Chen G., BANOĞLU E. , Duffel M.

CHEMICAL RESEARCH IN TOXICOLOGY, cilt.9, sa.1, ss.67-74, 1996 (SCI İndekslerine Giren Dergi) identifier identifier identifier

  • Yayın Türü: Makale / Tam Makale
  • Cilt numarası: 9 Konu: 1
  • Basım Tarihi: 1996
  • Doi Numarası: 10.1021/tx950065t
  • Dergi Adı: CHEMICAL RESEARCH IN TOXICOLOGY
  • Sayfa Sayıları: ss.67-74

Özet

Sulfotransferase a (STa) is an isoform of hydroxysteroid (alcohol) sulfotransferase that catalyzes the formation of sulfuric acid esters from both endogenous and xenobiotic alcohols. Among its various functions in toxicology, STa is the major form of hepatic sulfotransferase in the rat that catalyzes the formation of genotoxic and carcinogenic sulfuric acid esters from hydroxymethyl polycyclic aromatic hydrocarbons. The goal of the present study was to elucidate fundamental quantitative relationships between substrate structure and catalytic activity of STa that would be applicable to these and other xenobiotics. We have modified previous procedures for purification of STa in order to obtain sufficient amounts of homogeneous enzyme for determination of k(cat)/K-m values, a quantitative measure of catalytic efficiency.
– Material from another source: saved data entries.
(** What happens to the state: calls of this service, and what the rest of the
    program does to the tables it shares.  Others do not write the operations,
    and their events carry other ids. *)
Inductive outbox_step : relation (AdminState A) :=
| os_change p tenant workspace user role version key reason s :
    outbox_step s (final (change_existing_workspace_role system_admins p tenant workspace user role version
      key reason) s)
| os_dispatch stop available s : outbox_step s (final (dispatch_pending_audit stop available) s)
| os_audit d s : (∀ actor key, dr_event_id d ≠ PyStr (operation_event_id actor key)) →
    outbox_step s (set_ad_audit (final (audit_append d) (ad_audit s)) s)
| os_other d users closed draws s :
    outbox_step s (mkAdmin d (ad_operations s) users closed (ad_audit s) (ad_cursor s) (ad_watermark s) draws).

(** Every event with an operation's id is the event of an operation on record,
    and every operation on record as delivered has its event. *)
Record outbox_ok s : Prop := {
  ob_audit : audit_ok (ad_audit s);
  ob_id k row : ad_operations s !! k = Some row → op_event_id row = operation_event_id k.1 k.2;
  ob_inj k k' row row' : ad_operations s !! k = Some row → ad_operations s !! k' = Some row' →
    op_event_id row = op_event_id row' → k = k';
  ob_event e k : e ∈ logged s → ev_event_id e = operation_event_id k.1 k.2 →
    ∃ k' row, ad_operations s !! k' = Some row ∧ draft_of e = operation_draft k'.1 row;
  ob_delivered k row : ad_operations s !! k = Some row → op_delivered_at row ≠ None →
    ∃ e, e ∈ logged s ∧ draft_of e = operation_draft k.1 row
}.

Lemma draft_event_id e actor row : draft_of e = operation_draft actor row → ev_event_id e = op_event_id row.
Proof. by intros [= H]%(f_equal dr_event_id). Qed.

(** An event with the id of an operation on record is its event. *)
Lemma event_of_operation s k row e :
  outbox_ok s → ad_operations s !! k = Some row → e ∈ logged s → ev_event_id e = op_event_id row →
  draft_of e = operation_draft k.1 row.
Proof.
  intros Hok Hk He Hid. assert (ev_event_id e = operation_event_id k.1 k.2) as Hid'
    by (by rewrite Hid, (ob_id _ Hok k row)).
  destruct (ob_event _ Hok e k He Hid') as (k' & row' & Hk' & Hd).
  assert (k' = k) as -> by (eapply (ob_inj _ Hok); [done..|]; by rewrite <- (draft_event_id _ _ _ Hd)).
  by simplify_eq.
Qed.
(** [EffectiveEgressPolicy.frozen_context] *)
Definition frozen_context (e : EffectiveEgressPolicy) : list (string * json) :=
  let p := ef_payload e in
  [("organization_policy_version_id", JStr (ef_organization_policy_version_id e));
   ("organization_binding_id", JStr (ef_organization_binding_id e));
   ("workspace_policy_version_id", JStr (ef_workspace_policy_version_id e));
   ("workspace_binding_id", JStr (ef_workspace_binding_id e));
   ("mode", JStr (pl_mode p));
   ("allowed_provider_kinds", JStrs (pl_allowed_provider_kinds p));
   ("allowed_destinations", JStrs (pl_allowed_destinations p));
   ("classification", JStr (pl_classification p));
   ("max_bytes", JInt (pl_max_bytes p));
   ("masking_required", JBool (pl_masking_required p));
   ("redaction_required", JBool (pl_redaction_required p));
   ("required_approver", JStr (pl_required_approver p));
   ("fingerprint", JStr (ef_fingerprint e))] ++
  (if negb (pl_question_step_up_required p) then [("question_step_up_required", JBool false)] else []).

(** [EgressPolicyRepository] *)
Class EgressRepository (R : Type) := {
  repo_current : EgressPolicyContext → string → M R EgressPolicyBindingView;
  repo_create_and_activate : EgressPolicyContext → string → EgressPolicyPayload → string → string →
    M R EgressPolicyBindingView;
  repo_record_denial : EgressPolicyContext → string → string → M R unit
}.
Definition execute_management_operation (op : Operation) (actor : string) (tenant target : option string)
    (key fingerprint trace policy : string) : St (View * bool) :=
  guard (forallb (λ o, match o with Some i => id_160 i | None => true end) [Some actor; tenant; target])
    (OrganizationWorkflowError "INVALID_ID" 400) ;;
  guard (Nat.leb 16 (String.length key) && Nat.leb (String.length key) 128)
    (OrganizationWorkflowError "IDEMPOTENCY_KEY_INVALID" 400) ;;
  guard (is_fingerprint fingerprint) ORG_INVALID_INPUT ;;
  org_id actor ;;
  org_text trace "INVALID_TRACE" ;;
  org_text policy "INVALID_POLICY" ;;
  org_transaction (
    scope <- management_scope op actor tenant target ;;
    let tenant := scope.1.1 in
    let workspace := scope.1.2 in
    let k := (actor, operation_name op, key) in
    row <- org_query (λ d, outbox d !! k) ;;
    legacy <- org_query (λ d, idempotency d !! k) ;;
    match row, legacy with
    | Some row, _ =>
        guard (String.eqb (ob_request_fingerprint row) fingerprint) KEY_REUSED ;;
        value <- management_view op (stored (ob_response row)) ;;
        replay op actor tenant target value
    | None, Some old =>
        guard (String.eqb (id_fingerprint old) fingerprint) KEY_REUSED ;;
        data <- loaded (id_result old) ;;
        value <- management_view op data ;;
        replay op actor tenant target value
    | None, None =>
        again <- management_scope op actor (Some tenant) target ;;
        guard (bool_decide (again.1 = (tenant, workspace)))
          (OrganizationWorkflowError "ORGANIZATION_SCOPE_CHANGED" 409) ;;
        now <- clock ;;
        guard (match payload_reason op with
               | Some r => Nat.leb (String.length r) 1000
               | None => true
               end) ORG_INVALID_INPUT ;;
        done <- perform op actor tenant (default "" target) workspace again.2 now ;;
        value <- management_view op done.1.1 ;;
        actual <- from_option (text_at (target_key op) value) (PyError "KeyError") ;;
        record_management_operation k tenant actual fingerprint value
          (audit_intent op workspace done.1.2 value done.2) now trace policy ;;
        ret (value, false)
    end).

(** *** Idempotency of the other operations *)

Definition idempotency_replay (operation actor key fingerprint : string) : St (option string) :=
  row <- org_transaction (
    org_id operation ;;
    org_id actor ;;
    org_id key ;;
    org_query (λ d, idempotency d !! (actor, operation, key))) ;;
  match row with
  | None => ret None
  | Some r =>
      guard (String.eqb (id_fingerprint r) fingerprint) KEY_REUSED ;;
      ret (Some (dumps false (id_result r)))
  end.

Definition idempotency_insert (operation actor key fingerprint : string) (value : json) (now : Z) : St unit :=
  org_transaction (
    org_id operation ;;
    org_id actor ;;
    org_id key ;;
    org_insert idempotency set_idempotency (λ _ _, true) (actor, operation, key)
      (mkIdempotency fingerprint value now)).

Definition idempotency_record (operation actor key fingerprint : string) (value : json) (now : Z) : St unit := λ s,
  match idempotency_insert operation actor key fingerprint value now s with
  | (s', Raise e) =>
      if bool_decide (e = ORG_PERSISTENCE_CONFLICT) then
        (found <- idempotency_replay operation actor key fingerprint ;;
         guard (bool_decide (found = Some (dumps false value))) KEY_REUSED) s'
      else (s', Raise e)
  | done => done
  end.

(** *** Lists *)

(** [ORDER BY created_at DESC]: rows of one time come in an order of SQLite's. *)
Definition newest_first {B} {O : SetOrder} (created : B → Z) (l : list B) : list B :=
  sort_stable (λ a b, created b <=? created a) (set_iter l).

Definition list_creation_requests {O : SetOrder} (applicant : option string)
    : St (list OrganizationCreationRequest) :=
  org_transaction (
    match applicant with Some a => org_id a ;; ret tt | None => ret tt end ;;
    org_query (λ d, newest_first cr_created_at
      (filter (λ r, matches applicant (cr_applicant_user_id r) = true) (map snd (map_to_list (creations d)))))).

Definition list_join_requests {O : SetOrder} (tenant user : option string)
    : St (list OrganizationJoinRequest) :=
  match tenant with Some t => org_id t ;; ret tt | None => ret tt end ;;
  match user with Some u => org_id u ;; ret tt | None => ret tt end ;;
  org_transaction (
    org_query (λ d, newest_first jr_created_at
      (filter (λ r, matches tenant (jr_tenant_id r) && matches user (jr_user_id r) = true) (map snd (map_to_list (joins d)))))).

(** [mapM] of the loops that build a list *)
Fixpoint collect {B C} (body : B → St C) (l : list B) : St (list C) :=
  match l with
  | [] => ret []
  | x :: l' => y <- body x ;; ys <- collect body l' ;; ret (y :: ys)
  end.

(** Members in order, each with its access, where it joined a workspace *)
Definition list_members (tenant : string) : St (list (TenantMembership * option (option RoleRow))) :=
  org_id tenant ;;
  org_transaction (
    rows <- org_query (λ d, sort_stable (λ a b, string_leb (tm_user_id a) (tm_user_id b))
      (filter (λ tm, tm_tenant_id tm = tenant) (map snd (map_to_list (members d))))) ;;
    collect (λ tm,
      match tm_join_workspace_id tm with
      | Some workspace =>
          access <- read_join_access tenant workspace (tm_user_id tm) ;;
          ret (tm, Some access)
      | None => ret (tm, None)
      end) rows).

Definition list_invitations (tenant : string) (now : Z) : St (list View) :=
  org_transaction (
    org_id tenant ;;
    rows <- org_query (λ d, sort_stable (λ a b,
      (iv_created_at b <? iv_created_at a) ||
      ((iv_created_at b =? iv_created_at a) && string_leb (iv_invitation_id a) (iv_invitation_id b)))
      (filter (λ iv, iv_tenant_id iv = tenant) (map snd (map_to_list (invitations d))))) ;;
    collect (λ iv,
      item <- management_view (InvitationRevoke 1) (invitation_dict iv) ;;
      expires <- from_outcome (parse_time (CJson (default JNull (item !! "expires_at")))) ;;
      ret (if bool_decide (text_at "state" item = Some "active") && (expires <=? now)
           then <["state" := JStr "expired"]> item else item)) rows).
Lemma good_join_decided d request actor approved reason role now r r' d' expected :
  joins d !! request = Some r → pending_join expected r = true →
  join_decided d request actor approved reason role now r r' d' → good d d'.
Proof.
  intros Hr Hpj Hd. unfold pending_join in Hpj. bools.
  destruct (join_decided_kept _ _ _ _ _ _ _ _ _ _ Hr H Hd) as (Hj & Hk & Hs & Hc & Ho & Hid & Hi & Hm).
  apply good_core; try done; [by rewrite Hid|rewrite Hj; apply (rows_kept_insert _); by rewrite Hr| |].
  { rewrite Hm. destruct approved; [|apply rows_kept_refl; by intros ?].
    intros k v Hkv. destruct (decide (k = (jr_tenant_id r, jr_user_id r))) as [->|].
    - rewrite lookup_insert_eq, Hkv. eexists. split; [done|]. split; simpl; [lia|done].
    - rewrite lookup_insert_ne by done. by exists v. }
  intros [] Hl. destruct (wf_joins0 _ _ Hr) as [Hid1 Hdec Hji]. rewrite H in Hdec. destruct Hdec as (Hv & _).
  destruct (join_decided_invitations _ _ _ _ _ _ _ _ _ _ Hr H wf_invitations0 wf_codes0 Hd) as [Hi1 Hi2].
  split_and!; [done|done| | |].
  - rewrite Hj. apply map_Forall_insert_2; [|by eapply joins_later].
    eapply (join_ok_later d) in Hl; [|by apply wf_joins0]. destruct Hl as [_ _ Hji']. destruct Hk as (Ht & _ & Hji2 & _).
    split; [by destruct Hd as [-> _]| |intros i; rewrite Hji2, Ht; apply Hji'].
    rewrite Hs. destruct Hd as [-> _]. destruct approved; simpl; (split; [lia|done]).
  - rewrite Hj. apply nobody_waits_decided; [done|]. rewrite Hs. by destruct approved.
  - rewrite Hm. destruct approved; [|by eapply members_later].
    apply map_Forall_insert_2; [|by eapply members_later].
    assert (approved_request d' (jr_tenant_id r) (jr_user_id r) r') as Hreq.
    { split; [exists request; by rewrite Hj, lookup_insert_eq|]. by split_and!; [|apply Hk..]. }
    split; simpl; [by destruct (members d !! _)| |by exists r'|].
    + destruct (members d !! _) as [tm|] eqn:Htm; simpl; [|lia]. pose proof (mo_version _ _ _ (wf_members0 _ _ Htm)). lia.
    + intros w. destruct (members d !! _) as [tm|] eqn:Htm; simpl; [|done]. intros Hw.
      apply (mo_workspace d' (jr_tenant_id r, jr_user_id r) tm); [|done]. eapply member_ok_later; [done|]. by apply (wf_members0 _ _ Htm).
Qed.

(** Writing a member over another, in a workspace that member joined *)
Lemma good_member_written d d' tenant user tm tm' :
  members d !! (tenant, user) = Some tm →
  tm_tenant_id tm' = tm_tenant_id tm → tm_user_id tm' = tm_user_id tm → member_kept tm tm' →
  (org_wf d → ∀ w, tm_join_workspace_id tm' = Some w → tm_join_workspace_id tm = Some w ∨
     ∃ r i, approved_request d tenant user r ∧ jr_invitation_id r = Some i ∧
       scope_of_invitation d i = Some w) →
  creations d' = creations d → invitations d' = invitations d → joins d' = joins d →
  members d' = <[(tenant, user) := tm']> (members d) → outbox d' = outbox d →
  idempotency d' = idempotency d → good d d'.
Proof.
  intros Htm Ht Hu Hv Hw Hc Hi Hj Hm Ho Hid.
  apply good_core; try done; rewrite ?Hi, ?Hj, ?Hid; try done; try (apply rows_kept_refl; by intros ?).
  { rewrite Hm. apply (rows_kept_insert _). by rewrite Htm. }
  intros Hd Hl. specialize (Hw Hd). destruct Hd. split_and!; try done.
  - by apply (invitations_uses d).
  - by eapply joins_later.
  - rewrite Hm. apply map_Forall_insert_2; [|by eapply members_later].
    destruct (wf_members0 _ _ Htm) as [H1 H2 [r H3] H4]. destruct Hv as [Hv _].
    split; [congruence|lia| |].
    + exists r. by eapply approved_later.
    + intros w [Hold|(r' & i & Hr' & Hri & Hs)]%Hw.
      * destruct (H4 _ Hold) as (r' & i & Hr' & Hri & Hs). exists r', i.
        split_and!; [by eapply approved_later|done|by eapply scope_later].
      * exists r', i. split_and!; [by eapply approved_later|done|by eapply scope_later].
Qed.

Lemma good_member_changed d tenant user tm tm' d' :
  tm_tenant_id tm' = tm_tenant_id tm → tm_user_id tm' = tm_user_id tm → tm_version tm' = tm_version tm + 1 →
  tm_join_workspace_id tm' = tm_join_workspace_id tm →
  member_changed d tenant user tm tm' d' → good d d'.
Proof.
  intros Ht Hu Hv Hw [Htm Hd]. etrans; [|by eapply good_history_added].
  eapply (good_member_written _ _ _ _ tm tm'); try done.
  - split; [lia|]. intros w. by rewrite Hw.
  - intros _ w. rewrite Hw. by left.
Qed.

Lemma good_access_changed d tenant user workspace role expected expected_auth now tm' next d' :
  access_changed d tenant user workspace role expected expected_auth now tm' next d' → good d d'.
Proof.
  intros (tm & Htm & Hv & Hj & _ & _ & _ & -> & ->).
  eapply (good_member_written _ _ _ _ tm (with_member_role tm (tm_role tm) now)); try done.
  - split; simpl; [lia|done].
  - intros _ w. by left.
Qed.

(** An approval through the organization's management *)
Lemma good_join_approved d request actor tenant workspace reason now r r' d' expected :
  joins d !! request = Some r → pending_join expected r = true → jr_tenant_id r = tenant →
  jr_invitation_id r ≫= scope_of_invitation d = Some workspace →
  join_approved d request actor tenant workspace reason now r r' d' → good d d'.
Proof.
  intros Hr Hp Ht Hw (_ & Hnew & _ & d1 & Hdec & ->) Hwf.
  destruct (good_join_decided _ _ _ _ _ _ _ _ _ _ _ Hr Hp Hdec Hwf) as [Hwf1 Hl1].
  unfold pending_join in Hp. bools.
  destruct (join_decided_kept _ _ _ _ _ _ _ _ _ _ Hr H Hdec) as (Hj & Hk & Hs & _).
  pose proof (join_decided_member _ _ _ _ _ _ _ _ _ Hdec) as Hm. rewrite Ht, Hnew in Hm. simpl in Hm.
  enough (good d1 (with_member tenant (jr_user_id r)
    (mkMember tenant (jr_user_id r) "member" MEMBER_ACTIVE 1 now (Some workspace))
    (insert_access tenant workspace (jr_user_id r) now d1))) as Hg.
  { destruct (Hg Hwf1). split; [done|by etrans]. }
  eapply (good_member_written _ _ _ _ (mkMember (jr_tenant_id r) (jr_user_id r) "member" MEMBER_ACTIVE 1 now None)
    (mkMember tenant (jr_user_id r) "member" MEMBER_ACTIVE 1 now (Some workspace))); try done.
  { by subst. }
  intros _ w [= <-]. right.
  apply bind_Some in Hw as (i & Hi & Hw). destruct Hk as (Hkt & Hku & Hki & _). exists r', i. split_and!.
  - split; [exists request; by rewrite Hj, lookup_insert_eq|]. split_and!; [done|congruence|done].
  - congruence.
  - by eapply scope_later.
Qed.
(* ===== verification/NotificationLinks.v ===== *)
(** Where the deep links of [Notification] lead: a link that passes the check and
    has no control characters stays in the application. *)

From S2P Require Import Prelude Sha256 PyStr Json HashChain Bytes AuditLog PyUrl PyUrlFacts Authorization Notification NotificationFacts.
From Stdlib Require Import NArith Ascii.

#[local] Arguments String.append !_ _ /.

(** ** Cleaning

    A stripped string does not start with a space. *)
Lemma strip_head c s : String c s = strip (String c s) → is_space c = false.
Proof.
  unfold strip. simpl. destruct (is_space c) eqn:Hc; [|done]. intros H.
  pose proof (strip_by_length is_space (lstrip_by is_space s)) as [_ H1].
  pose proof (strip_by_length is_space s) as [H2 _]. rewrite <-H in H1. simpl in H1. lia.
Qed.

(** ** Links *)

(** No character below the space *)
Definition no_controls : string → bool := all_chars (λ c, negb (in_range 0 31 c)).

(** A path of the web application: its first segment is one of the known *)
Definition web_link (value : string) : Prop :=
  ∃ first rest, first ∈ SAFE_WEB_PATHS ∧ value = "/" +:+ first +:+ rest ∧ ends "/?#" rest.

(** A route of the native application, whose scheme may be in capitals *)
Definition app_link (native_routes : list string) (value : string) : Prop :=
  ∃ scheme rest route, lower_ascii scheme = "sinsan-daon" ∧ value = scheme +:+ "://app" +:+ rest ∧
    ends "/?#" rest ∧ route ∈ native_routes ∧ strip_slashes (cut "?" (cut "#" rest).1).1 = route ∧
    (cut "#" rest).2 = "" ∧ (cut "?" (cut "#" rest).1).2 = "".

Section Links.
Context {B : BracketedHost}.

Lemma clean_url_clean value : value = strip value → no_controls value = true → clean_url value = value.
Proof.
  intros Hv Hc. unfold clean_url. assert (lstrip_by control_or_space value = value) as ->.
  { destruct value as [|c value]; [done|]. apply strip_head in Hv. simpl in *. apply andb_true_iff in Hc as [Hc _].
    destruct (control_or_space c) eqn:Hs; [|done]. exfalso. unfold control_or_space, in_range, is_space in *.
    revert Hv Hc Hs. destruct c as [[] [] [] [] [] [] [] []]; vm_compute; discriminate. }
  apply string_filter_all. revert Hc. apply all_chars_impl. intros c. unfold unsafe_byte, in_range.
  rewrite negb_true_iff, negb_true_iff, orb_false_iff, !andb_false_iff, !N.leb_gt. lia.
Qed.

(** What a path that starts with one slash is split into *)
Lemma urlsplit_of_path value s sp :
  value = String "/" s → startswith "//" value = false → clean_url value = value → urlsplit value = Some sp →
  sp_path sp = (cut "?" (cut "#" value).1).1.
Proof.
  intros -> Hd Hc. unfold urlsplit. rewrite Hc.
  assert (split_scheme (String "/" s) = ("", String "/" s)) as ->.
  { unfold split_scheme. simpl. by destruct (split_once ":" s) as [[a b]|]. }
  assert (after_slashes (String "/" s) = None) as ->.
  { destruct s as [|c s]; [done|]. simpl. destruct (Ascii.eqb_spec c "/") as [->|]; [|done].
    revert Hd. clear. unfold startswith. simpl. by destruct s. }
  simpl brackets_ok. destruct (cut "#" _) as [rest fragment]. simpl. destruct (cut "?" rest). by intros [= <-].
Qed.

Lemma web_link_ok value sp first :
  startswith "/" value = true → startswith "//" value = false → clean_url value = value →
  urlsplit value = Some sp → first = (cut "/" (strip_slashes (sp_path sp))).1 → first ∈ SAFE_WEB_PATHS →
  web_link value.
Proof.
  intros H1 H2 Hc Hs Hf Hsafe. destruct value as [|c s]; [done|].
  assert (c = "/"%char) as -> by (by revert H1; unfold startswith; clear; destruct c as [[] [] [] [] [] [] [] []]; destruct s).
  rewrite (urlsplit_of_path (String "/" s) s sp eq_refl H2 Hc Hs) in Hf.
  destruct (cut_ends "#" "/?#" (String "/" s)) as (r1 & E1 & He1); [done|].
  destruct (cut_ends "?" "/?#" (cut "#" (String "/" s)).1) as (r2 & E2 & He2); [done|].
  set (path := (cut "?" _).1) in *. rewrite E2, string_app_assoc in E1.
  pose proof (ends_app _ _ _ He2 He1) as He. revert E1 He. generalize (r2 +:+ r1). clear E2 He1 He2 r1 r2.
  intros r E He. exists first.
  destruct path as [|d path].
  { subst first. apply (bool_decide_pack _) in Hsafe. by vm_compute in Hsafe. }
  simpl in E. injection E as <- ->. unfold strip_slashes in Hf.
  assert (lstrip_by (Ascii.eqb "/") (String "/" path) = path) as E.
  { destruct path as [|c path]; [done|]. cbn [lstrip_by]. rewrite Ascii.eqb_refl. destruct (Ascii.eqb_spec "/" c) as [<-|]; [|done]. revert H2; clear; simpl; unfold startswith; simpl; by destruct (path +:+ r). }
  rewrite E in Hf. destruct (rstrip_by_rest (Ascii.eqb "/") path) as (r3 & E3 & Hr3).
  destruct (cut_ends "/" "/?#" (rstrip_by (Ascii.eqb "/") path)) as (r4 & E4 & He4); [done|].
  rewrite <-Hf in E4. exists (r4 +:+ r3 +:+ r). split; [done|]. split.
  - simpl. f_equal. by rewrite E3 at 1; rewrite E4, !string_app_assoc.
  - repeat apply ends_app; [done| |done]. destruct r3 as [|x r3]; [by left|]. right. exists x, r3. split; [done|].
    cbn [all_chars] in Hr3. apply andb_true_iff in Hr3 as [Hx%Ascii.eqb_eq _]. by subst x.
Qed.

Lemma app_link_ok native_routes value sp :
  clean_url value = value → urlsplit value = Some sp → sp_scheme sp = "sinsan-daon" → sp_netloc sp = "app" →
  sp_query sp = "" → sp_fragment sp = "" → strip_slashes (sp_path sp) ∈ native_routes →
  app_link native_routes value.
Proof.
  intros Hc. unfold urlsplit. rewrite Hc. destruct (split_scheme value) as [scheme rest] eqn:Hsch.
  set (loc := match after_slashes rest with Some rest' => splitnetloc rest' | None => ("", rest) end).
  assert (∀ netloc r, loc = (netloc, r) → netloc = "app" → rest = "//app" +:+ r ∧ ends "/?#" r) as Hloc.
  { subst loc. intros netloc r. destruct (after_slashes rest) as [rest'|] eqn:Ha; [|by intros [= <- <-]].
    apply after_slashes_some in Ha as ->. intros H ->. destruct (splitnetloc_rest _ _ _ H) as [-> He]. by split. }
  destruct loc as [netloc r]. specialize (Hloc netloc r eq_refl). destruct (brackets_ok netloc); [|done].
  destruct (cut "#" r) as [r1 fragment] eqn:E1. destruct (cut "?" r1) as [path query] eqn:E2.
  intros [= <-]. simpl. intros -> -> -> -> Hroute. destruct (Hloc eq_refl) as [-> He].
  destruct (split_scheme_some _ _ _ Hsch) as (head & -> & Hl); [done|].
  exists head, r, (strip_slashes path). rewrite E1. simpl. rewrite E2. by split_and!.
Qed.

(** C24: Where a notification can lead.  A link that is accepted and has no
    control character is the account page, a notebook's artefact, a path below
    one of the application's own pages, or a route of the native application
    that the deployment allows, without a query. *)
Theorem deep_link_confined {T} native_routes value (t : T) :
  result (safe_deep_link native_routes value) t = Ret value → no_controls value = true →
  (String.length value <= 512)%nat ∧ value = strip value ∧
  (value = "/settings/account" ∨ notebook_link value = true ∨ web_link value ∨ app_link native_routes value).
Proof.
  intros Hr Hc. assert (wp (safe_deep_link native_routes value) (λ o _, o = Ret value →
    (String.length value <= 512)%nat ∧ value = strip value ∧
    (value = "/settings/account" ∨ notebook_link value = true ∨ web_link value ∨ app_link native_routes value)) t) as Hw.
  2: { by apply Hw. }
  unfold safe_deep_link. apply wp_bind, wp_guard; [|done].
  intros [Hlen%Nat.leb_le Hv%String.eqb_eq]%andb_true_iff.
  destruct (String.eqb value "/settings/account" || notebook_link value) eqn:Hfix.
  { apply wp_ret. intros _. split_and!; [done..|]. apply orb_true_iff in Hfix as [E%String.eqb_eq|E]; tauto. }
  pose proof (clean_url_clean _ Hv Hc) as Hcl. apply wp_bind, wp_from_option; [|done]. intros sp Hs.
  destruct (startswith "/" value && negb (startswith "//" value)) eqn:Hpath.
  - apply andb_true_iff in Hpath as [H1 H2%negb_true_iff]. apply wp_bind, wp_guard; [|done]. intros Hg. bools.
    apply wp_ret. intros _. split_and!; [done..|]. do 2 right. left. by eapply web_link_ok.
  - apply wp_bind, wp_guard; [|done]. intros Hg. apply wp_bind, wp_guard; [|done]. intros Hroute. bools.
    apply wp_ret. intros _. split_and!; [done..|]. do 3 right. by eapply app_link_ok.
Qed.
End Links.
We determined the catalytic efficiency of STa with benzyl alcohol and eight benzylic alcohols that were substituted with n-alkyl groups (CnH2n+1, where n = 1-8) in the para position, and the optimum value for k(cat)/K-m in these reactions was obtained with n-pentylbenzyl alcohol. Correlations between logarithms of k(cat)/K-m values and logarithms of partition coefficients revealed that hydrophobicity of the substrate was a major factor contributing to the catalytic efficiency of STa. Primary n-alkanols (CnH2n+1OH, where n = 3-16) exhibited an optimum k(cat)/K-m for C-9-C-11 and a linear decrease in upsilon(max) of the reaction for C-3-C-14; 15- and 16-carbon n-alkanols were not substrates for STa. These results indicated limits to the length of the extended carbon chain in substrates. Such limits may also apply to hydroxysteroids, since cholesterol was inactive as either substrate or inhibitor of STa. Furthermore, the importance of steric effects on the catalytic efficiency of STa was also evident with a series of linear, branched, and cyclic seven-carbon aliphatic alcohols. In conclusion, our results provide fundamental quantitative relationships between substrate structure and catalytic efficiency that yield insight into the specificity of STa for both endogenous and xenobiotic alcohols.